AndromeDA colora la dopamina rivelando eventi di rilascio mai visualizzati prima: James Daniel, Sofia Elizarova e altri hanno sviluppato un nanosensore cromatico (paint) nel vicino infrarosso detto “AndromeDA” (“DA” sta per dopamina) per ottenere un’immagine diretta del rilascio della catecolamina e delle sue caratteristiche spaziotemporali al livello subcellulare. AndromeDA ha riconosciuto eventi discreti di rilascio di dopamina dalle varicosità degli assoni, valutando direttamente l’eterogeneità degli eventi e determinando i costituenti molecolari dell’apparato molecolare di rilascio del neurotrasmettitore. [Cfr. PNAS USA – AOP doi: 10.1073/pnas.2202842119, 2022].

 

In cosa consisteva il potere della ninfa Carna di dissolvere gli incubi? La ninfa Carna, come ci racconta Ovidio, per sottrarsi al desiderio carnale dei suoi spasimanti, li induceva ad entrare in una caverna, chiedendo loro di attenderla un attimo perché sarebbe subito tornata per giacere con loro, ma appena fuori fuggiva rendendosi per sempre irreperibile. Tentò lo stesso trucco con Giano, ma questi che era bifronte, pur girato, si accorse che stava fuggendo e la raggiunse, dichiarandosi vincitore. Per conquistare il cuore della fanciulla, allora Giano le promise in cambio del suo amore che le avrebbe concesso il dono di dissipare tutti gli incubi che nella notte turbavano bambini e fanciulli. Carna usò questo potere per salvare da un incubo il figlio Proca, che poi divenne re di Albalonga.

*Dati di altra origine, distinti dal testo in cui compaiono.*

Definition update_erasure_code (req : UpdateSubvolumeRequest) (subvol : Subvolume) (ec : SubvolumeErasureCode) : Sv unit :=
  let previous := match sv_bcachefs_overrides subvol !! "data_replicas" with
                  | Some replicas => "--data_replicas=" ++ replicas
                  | None => "--data_replicas=-"
                  end in
  r <- run_ok "bcachefs" ["set-file-option"; file_option ec; sv_path subvol] ;;
  match r with
  | Ok _ => ret tt
  | Err error =>
      match uv_data_replicas req with
      | Some _ =>
          back <- run_ok "bcachefs" ["set-file-option"; previous; sv_path subvol] ;;
          match back with
          | Err rollback_error => throw (SvCommandFailed (error ++ "; restoring data replicas also failed: " ++ rollback_error))
          | Ok _ => throw (SvCommandFailed error)
          end
      | None => throw (SvCommandFailed error)
      end
  end.

Definition update (req : UpdateSubvolumeRequest) (owner_filter : option string) : Sv Subvolume :=
  subvol <- get (uv_filesystem req) (uv_name req) owner_filter ;;
  let path := sv_path subvol in
  (if is_some (uv_data_replicas req) || is_some (uv_erasure_code req)
   then let '(replicas, ec) := requested_policy req subvol in lift (validate_storage_policy replicas ec)
   else ret tt) ;;;
  (match uv_compression req with Some comp => update_compression comp path | None => ret tt end) ;;;
  (match uv_comments req with Some comments => update_comments comments path | None => ret tt end) ;;;
  for_each (fun fv : string * option string =>
    match fv.2 with Some t => run_cmd "bcachefs" ["set-file-option"; fv.1 ++ "=" ++ t; path] ;;; ret tt | None => ret tt end)
    [("--foreground_target", uv_foreground_target req); ("--background_target", uv_background_target req);
     ("--promote_target", uv_promote_target req); ("--metadata_target", uv_metadata_target req)] ;;;
  (match uv_data_replicas req with
   | Some n =>
       run_cmd "bcachefs" ["set-file-option"; (if (n =? 0)%Z then "--data_replicas=-" else "--data_replicas=" ++ fmt_Z n); path] ;;; ret tt
   | None => ret tt
   end) ;;;
  (match uv_erasure_code req with Some ec => update_erasure_code req subvol ec | None => ret tt end) ;;;
  get (uv_filesystem req) (uv_name req) owner_filter.

(** ** Snapshots *)

Definition flush (subvol : Subvolume) : Sv unit :=
  match sv_type subvol, sv_block_device subvol with
  | TBlock, Some loop_dev => run_ignored "blockdev" ["--flushbufs"; loop_dev]
  | _, _ => ret tt
  end.

Definition create_snapshot_locked (req : CreateSnapshotRequest) (owner_filter : option string) : Sv Snapshot :=
  get (cn_filesystem req) (cn_subvolume req) owner_filter ;;;
  mount_point <- fs_mount_point (cn_filesystem req) ;;
  let source_path := subvol_path mount_point (cn_subvolume req) in
  let path := snap_path mount_point (cn_subvolume req) (cn_name req) in
  source_there <- sys (Exists source_path) ;;
  throw_if (negb source_there) (SvNotFound (cn_subvolume req)) ;;;
  there <- sys (Exists path) ;;
  throw_if there (SvAlreadyExists (cn_name req)) ;;;
  subvol <- get (cn_filesystem req) (cn_subvolume req) owner_filter ;;
  flush subvol ;;;
  run_cmd "bcachefs" ["subvolume"; "snapshot"; "-r"; source_path; path] ;;;
  info <- bcachefs_list_all mount_point ;;
  ret (mkSnapshot (cn_name req) (cn_subvolume req) (cn_filesystem req) path true (Some (cn_subvolume req)) None
         (bi_snapshot_created_at info !! (cn_subvolume req ++ "@" ++ cn_name req))).

Definition create_snapshot (req : CreateSnapshotRequest) (owner_filter : option string) : Sv Snapshot :=
  lift (validate_snapshot_name (cn_subvolume req) (cn_name req)) ;;;
  create_snapshot_locked req owner_filter.

(** The subvolume a snapshot belongs to, if it is still there. *)
Definition find_parent (fs_name name : string) (owner_filter : option string) : Sv (option Subvolume) :=
  r <- attempt (get fs_name name owner_filter) ;;
  match r with
  | Ok parent => ret (Some parent)
  | Err (SvNotFound _) => ret None
  | Err e => throw e
  end.

Definition authorize_snapshot (snapshot_owner : option string) (parent : option Subvolume) (owner_filter : option string)
    (allow : bool) : result unit SubvolumeError :=
  match parent with
  | Some parent => authorize_snapshot_provenance snapshot_owner (sv_owner parent) owner_filter allow
  | None => authorize_orphan_snapshot snapshot_owner owner_filter allow
  end.

Definition delete_snapshot (req : DeleteSnapshotRequest) (owner_filter : option string) (allow_orphan_cleanup : bool) : Sv unit :=
  lift (validate_existing_snapshot_name (dn_subvolume req) (dn_name req)) ;;;
  parent <- find_parent (dn_filesystem req) (dn_subvolume req) owner_filter ;;
  throw_if (negb (is_some parent) && negb (is_some owner_filter) && negb allow_orphan_cleanup) SvAccessDenied ;;;
  mount_point <- fs_mount_point (dn_filesystem req) ;;
  let path := snap_path mount_point (dn_subvolume req) (dn_name req) in
  there <- sys (Exists path) ;;
  throw_if (negb there) (SvNotFound (dn_name req)) ;;;
  meta <- read_meta_xattrs path ;;
  lift (authorize_snapshot (me_owner meta) parent owner_filter allow_orphan_cleanup) ;;;
  run_cmd "bcachefs" ["subvolume"; "delete"; path] ;;;
  ret tt.

(** The subvolume a clone was made from, as its attribute says. *)
Definition check_clone_source (path new_name clone_source : string) : Sv unit :=
  recorded <- read_string_xattr path XATTR_NASTY_CLONE_SOURCE ;;
  throw_if (negb (bool_decide (recorded = Some clone_source)))
    (SvExistingIncompatible ("clone destination " ++ new_name ++ " has source " ++ debug_option fmt_debug_str recorded
       ++ ", requested " ++ clone_source)).

Definition record_clone_source (path clone_source : string) : Sv unit :=
  set_xattr path XATTR_NASTY_CLONE_SOURCE clone_source (fun e => "record clone source on " ++ path ++ ": " ++ display_io e).

Definition clone_snapshot (req : CloneSnapshotRequest) (owner_filter : option string) (allow_admin_override : bool) : Sv Subvolume :=
  lift (validate_existing_snapshot_name (ln_subvolume req) (ln_snapshot req)) ;;;
  lift (validate_subvolume_name (ln_new_name req)) ;;;
  parent <- find_parent (ln_filesystem req) (ln_subvolume req) owner_filter ;;
  throw_if (negb (is_some parent) && negb (is_some owner_filter) && negb allow_admin_override) SvAccessDenied ;;;
  mount_point <- fs_mount_point (ln_filesystem req) ;;
  let path := snap_path mount_point (ln_subvolume req) (ln_snapshot req) in
  let new_path := subvol_path mount_point (ln_new_name req) in
  there <- sys (Exists path) ;;
  throw_if (negb there) (SvNotFound ("snapshot " ++ ln_subvolume req ++ "@" ++ ln_snapshot req)) ;;;
  meta <- read_meta_xattrs path ;;
  lift (authorize_snapshot (me_owner meta) parent owner_filter allow_admin_override) ;;;
  source_identity <- path_identity path ;;
  let clone_source := "snapshot:" ++ source_identity in
  new_there <- sys (Exists new_path) ;;
  if new_there : bool
  then
    existing <- get (ln_filesystem req) (ln_new_name req) owner_filter ;;
    check_clone_source new_path (ln_new_name req) clone_source ;;;
    ret existing
  else
    materialize_subvol_from_snapshot path new_path owner_filter ;;;
    now_identity <- path_identity path ;;
    throw_if (negb (now_identity =s source_identity))
      (SvCommandFailed ("snapshot source changed while cloning into " ++ ln_new_name req)) ;;;
    record_clone_source new_path clone_source ;;;
    get (ln_filesystem req) (ln_new_name req) owner_filter.

Definition rollback (req : RollbackSnapshotRequest) (owner_filter : option string) (allow_admin_override : bool) : Sv RollbackResult :=
  lift (validate_existing_snapshot_name (rb_subvolume req) (rb_snapshot req)) ;;;
  subvol <- get (rb_filesystem req) (rb_subvolume req) owner_filter ;;
  throw_if (is_block (sv_type subvol))
    (SvCommandFailed "rollback is not yet supported for block subvolumes (iSCSI / NVMe-oF / VM disks)") ;;;
  mount_point <- fs_mount_point (rb_filesystem req) ;;
  let live := subvol_path mount_point (rb_subvolume req) in
  let path := snap_path mount_point (rb_subvolume req) (rb_snapshot req) in
  there <- sys (Exists path) ;;
  throw_if (negb there) (SvNotFound ("snapshot " ++ rb_subvolume req ++ "@" ++ rb_snapshot req)) ;;;
  meta <- read_meta_xattrs path ;;
  lift (authorize_snapshot_provenance (me_owner meta) (sv_owner subvol) owner_filter allow_admin_override) ;;;
  children <- find_child_subvolumes mount_point (rb_subvolume req) ;;
  throw_if (negb (bool_decide (children = [])))
    (SvCommandFailed ("rollback refused: '" ++ rb_subvolume req ++ "' has nested subvolumes (" ++ String.concat ", " children
       ++ "). Roll those back individually.")) ;;;
  now <- sys NowSecs ;;
  let safety_name := "pre-rollback-" ++ fmt_Z now in
  create_snapshot_locked (mkCreateSnapshot (rb_filesystem req) (rb_subvolume req) safety_name (Some true)) owner_filter ;;;
  deleted <- run_ok "bcachefs" ["subvolume"; "delete"; live] ;;
  orfail (fun e => SvCommandFailed ("rollback: deleting live subvolume failed (" ++ e
    ++ "). Your data is intact in safety snapshot '" ++ rb_subvolume req ++ "@" ++ safety_name ++ "'.")) deleted ;;;
  recreated <- attempt (materialize_subvol_from_snapshot path live owner_filter) ;;
  orfail (fun e => SvCommandFailed ("rollback: recreating from snapshot failed (" ++ display_subvolume_error e
    ++ "). Recover from safety snapshot '" ++ rb_subvolume req ++ "@" ++ safety_name ++ "' or the target '@"
    ++ rb_snapshot req ++ "'.")) recreated ;;;
  set_project_quota mount_point live (project_id_for (rb_filesystem req) (rb_subvolume req)) (default 0%Z (sv_quota_bytes subvol)) ;;;
  recreated <- get (rb_filesystem req) (rb_subvolume req) None ;;
  ret (mkRollbackResult recreated safety_name).

(** ** Clones *)

Definition attach_clone (parent : Subvolume) (new_path : string) : Sv unit :=
  match sv_type parent with
  | TBlock =>
      there <- sys (Exists (img_path new_path)) ;;
      if there : bool then run_cmd "losetup" (losetup_args (sv_direct_io parent) (img_path new_path)) ;;; ret tt else ret tt
  | TFilesystem => ret tt
  end.

Definition clone_subvolume (req : CloneSubvolumeRequest) (owner_filter : option string) : Sv Subvolume :=
  lift (validate_subvolume_name (lv_name req)) ;;;
  lift (validate_subvolume_name (lv_new_name req)) ;;;
  parent <- get (lv_filesystem req) (lv_name req) owner_filter ;;
  mount_point <- fs_mount_point (lv_filesystem req) ;;
  let source_path := subvol_path mount_point (lv_name req) in
  let new_path := subvol_path mount_point (lv_new_name req) in
  there <- sys (Exists source_path) ;;
  throw_if (negb there) (SvNotFound (lv_name req)) ;;;
  source_identity <- path_identity source_path ;;
  let clone_source := "subvolume:" ++ source_identity in
  new_there <- sys (Exists new_path) ;;
  if new_there : bool
  then check_clone_source new_path (lv_new_name req) clone_source ;;; get (lv_filesystem req) (lv_new_name req) None
  else
    flush parent ;;;
    run_cmd "bcachefs" ["subvolume"; "snapshot"; source_path; new_path] ;;;
    now_identity <- path_identity source_path ;;
    throw_if (negb (now_identity =s source_identity))
      (SvCommandFailed ("subvolume source changed while cloning into " ++ lv_new_name req)) ;;;
    write_meta_xattrs new_path
      (mkMeta (sv_type parent) (sv_volsize_bytes parent) (sv_compression parent) None owner_filter (sv_direct_io parent)
         (sv_block_filesystem parent) (sv_block_filesystem_uuid parent)) ;;;
    record_clone_source new_path clone_source ;;;
    attach_clone parent new_path ;;;
    get (lv_filesystem req) (lv_new_name req) None.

Molti miti su poteri “magici” nascono come iperbole enfatica di abilità eccezionali di persone reali. Su questa traccia, in uno studio ancora in corso sono state reclutate tante giovani mamme, che non avevano nulla da invidiare al fascino di Carna, e si è chiesto loro di vegliare i loro bambini e, qualora nel corso di un anno avessero avuto un incubo, riportarne i contenuti, la durata, lo stato del bambino al risveglio e l’esito del proprio comportamento. È risultato che le mamme più efficaci nell’ottenere un recupero della serenità dei bambini erano quelle che trasmettevano la sensazione di aver compreso e assunto dentro di sé tutto ciò che il figlio aveva vissuto, spostando la centralità della sua coscienza dalla dimensione onirica a quella della serena coscienza della madre, dove vigeva la legge dell’amore materno in una condizione di assoluta sicurezza. Queste madri rassicuravano i figli, dicendo di essere pronte a neutralizzare materialmente qualunque cosa nella vita reale assomigliasse ai contenuti dell’incubo.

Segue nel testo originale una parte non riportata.